Scio ubi sentit animo trepido

wtorek, grudnia 10

65.

Cześć morrrdki!:)
Trochę czasu nie pisałam-tak, wieeeem-przepraszam! Wiecie co? To takie dobre uczucie wiedzieć, że blog jest tylko Wasz, taka prosta rzecz w sumie a ile daje możliwości. Dzisiaj pokażę Wam perełki zakupione wczoraj z mamiczitą w ross:)
 Co u mnie? Nie wiem, jakoś przestałam się na sobie skupiać. Czuję to co czuję, myślę to co myślę i trzeba iść do przodu. Jeżeli miałabym się rozwodzić nad tym czy coś dobrze robię lub nie i wymagać od siebie tego ideału to w ten sposób odebrałabym sobie szansę na rozwój. Koniec z ocenianiem. W sumie to sprawy, które mnie denerwują kumulują się, ale bardziej skupiam się na nauce. Trzeba spiąć dupkę i ponadrabiać-noooo, ciągną się za mną te zaległości cały czas-no cóż haha:) Znów zaczęły mi się chrypki, zimno i te sprawy-oczywiście moja krtań i wszystko co związane z gardłem nie dają rady-norma.

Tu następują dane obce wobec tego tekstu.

(** The tree becomes one that holds the new key, and may be one higher. *)
Lemma ascend_ok up h H k v next child pre post ln lc : up_ok true h up H pre post →
  rep h kMinKeys next ln → rep h kMinKeys child lc →
  ∃ H' r, ascend no_value_ kMinKeys up k v next child = Some r ∧
    rep H' (root_min H') (Some r) (pre ++ (ln ++ (k, v) :: lc) ++ post) ∧ (H' ≤ S H)%nat.
Proof.
  revert h k v next child pre post ln lc. induction up as [|[n i] up IH]; intros h k v next child pre post ln lc Hu Hn Hc; cbn [ascend].
  - destruct Hu as (-> & -> & ->). exists (S H), (grow no_value_ kMinKeys k v next child). split; [done|].
    split; [|lia]. rewrite app_nil_r. apply (rep_node H _ _ [(k, v)] [next; child] [ln; lc]);
      [apply holds_grow|apply root_min_range|by repeat constructor|]. unfold weave. rewrite tails_cons. by rewrite app_nil_r.
  - destruct Hu as (p & q & pre' & post' & Hfr & Hu & -> & ->).
    assert (size (set_child n i child) = size n) as -> by done. destruct (Z.eqb_spec (size n) kMaxKeys) as [Hfull|Hroom].
    + destruct (split_rep _ _ _ k v _ _ _ _ _ _ _ Hfr Hn Hc Hfull) as (n' & n'' & k' & v' & l1 & l2 & -> & Hl & H1 & H2).
      destruct (IH (S h) k' v' (Some n'') (Some n') pre' post' l1 l2) as (H' & r & Ha & Hr & Hle); [done..|].
      exists H', r. split; [done|]. split; [|done]. rewrite <-Hl in Hr. revert Hr. by app_norm.
    + destruct Hfr as (kvs1 & kvs2 & cs1 & c0 & cs2 & ls1 & ls2 & Hh & -> & Hl & Hm & Hf1 & Hf2 & -> & ->).
      assert (len (kvs1 ++ kvs2) < kMaxKeys) as Hlt.
      { destruct Hh as (Hk & _ & _ & Hs & _). apply stores_len in Hk. rewrite len_fmap in Hk. lia. }
      pose proof (holds_insert _ kvs1 kvs2 cs1 child cs2 k v next (len kvs1)
        (holds_set_child _ _ _ _ _ child _ Hh (eq_sym Hl)) eq_refl Hl Hlt) as Hins.
      destruct (relink_root h up H pre' post' (Some (insert_in_node no_value_ (set_child n (len kvs1) child) (len kvs1) k v next))
        (heads ls1 kvs1 ++ ln ++ tails ((k, v) :: kvs2) (lc :: ls2))) as (r & Hr & Hrep); [done| |].
      { apply (rep_node _ _ _ _ _ (ls1 ++ ln :: lc :: ls2) _ Hins); [arr_len; lia| |].
        - apply Forall2_app; [done|]. by repeat constructor.
        - symmetry. apply weave_focus. apply Forall2_length in Hf1. unfold len in *. lia. }
      exists H, r. split; [done|]. split; [|lia]. revert Hrep. rewrite tails_cons. by app_norm.
Qed.
(** ** [Delete]: two siblings *)

(** The node [n] with children [L] and [R] left and right of its key [kv] at [i]. *)
Definition pair_at (h : nat) (min : Z) n (i : Z) (L R : Node) p (kv : Z * V) q : Prop :=
  ∃ ka kb ca cb la lb, holds n (ka ++ kv :: kb) (ca ++ Some L :: Some R :: cb) ∧ i = len ka ∧ len ca = len ka ∧
    min ≤ len ka + 1 + len kb ∧ Forall2 (rep h kMinKeys) ca la ∧ Forall2 (rep h kMinKeys) cb lb ∧
    p = heads la ka ∧ q = tails kb lb.

Lemma pair_key h min n i L R p kv q : pair_at h min n i L R p kv q →
  (keys n).[i] = kv.1 ∧ (values n).[i] = kv.2.
Proof. intros (ka & kb & ca & cb & la & lb & Hh & Hi & _). destruct kv as [k v]. by eapply holds_kv. Qed.

Lemma with_children_ok h min n i L R p kv q f : pair_at h min n i L R p kv q → with_children n i f = Ok (f L R).
Proof.
  intros (ka & kb & ca & cb & la & lb & Hh & -> & Hl & _). unfold with_children.
  rewrite (holds_child _ _ _ _ _ _ Hh) by done.
  replace (ca ++ Some L :: Some R :: cb) with ((ca ++ [Some L]) ++ Some R :: cb) in Hh by by app_norm.
  rewrite (holds_child _ _ _ _ _ _ Hh); [done|]. arr_len. lia.
Qed.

Nienawidzę chrypek, są coraz straszniejsze i coraz bardziej bolą. Nie szukajmy problemów tam gdzie ich nie ma. A tak na marginesie szkoła szkołą, w piątek byłam na uro od S(<3) i wreszcie mogłam się oderwać od tego wszystkiego co mnie otacza. Wypadam z formy pisania, bo czuję że produkuję masło maślane-BYYYWA I TAK:>
Wiecie czego można być pewnym? Tego, że w najgorszych chwilach jest z nami muzyka jak i tego, że wszystko leży w naszych dłoniach. Nie ma sensu mówienia sobie "już nigdy nie zaufam", bo i tak kiedyś zaufamy i być może znowu się zawiedziemy. Nie ma sensu mówienia sobie "nie przejmuję się" bo mówiąc takie hasło już o tej rzeczy myślimy. Mówią mi, że jestem wredna, ale gdyby wejrzeli w moje wnętrze to większość by się zdziwiła. Drugą stronę mam tylko dla tych wyjątkowych-tyyyyle wygrać. Czuję jak wszystko się zmienia, ale tym razem nie będę się temu sprzeciwiać. Mam dosyć ruchów wychodzących tylko z mojej strony. Obojętność? Ne wiem, nie szukam problemów-proste:) Ktoś jest albo go nie ma, ktoś kocha albo zawodzi, ktoś ufa albo oszukuje-ja widzę sens w czystych czynach a nie w mieszanych. Dosyć tego. Między nami jest tyle możliwości a my skupiamy się na jednej sprawie, która z czasem minie. NIE:)

A tutaj zdjęcia:

odżywka, błyszczyk-nowości, ciekawe jak się sprawdzą:)
żel do twarzy-perełka, oliwka-nowy zakup, ale ładny zapach, farba do włosów "bardzo jasny naturalny blond"-rozwaliła mnie ta nazwa, szampooo-ostatnio ulubiona firma:)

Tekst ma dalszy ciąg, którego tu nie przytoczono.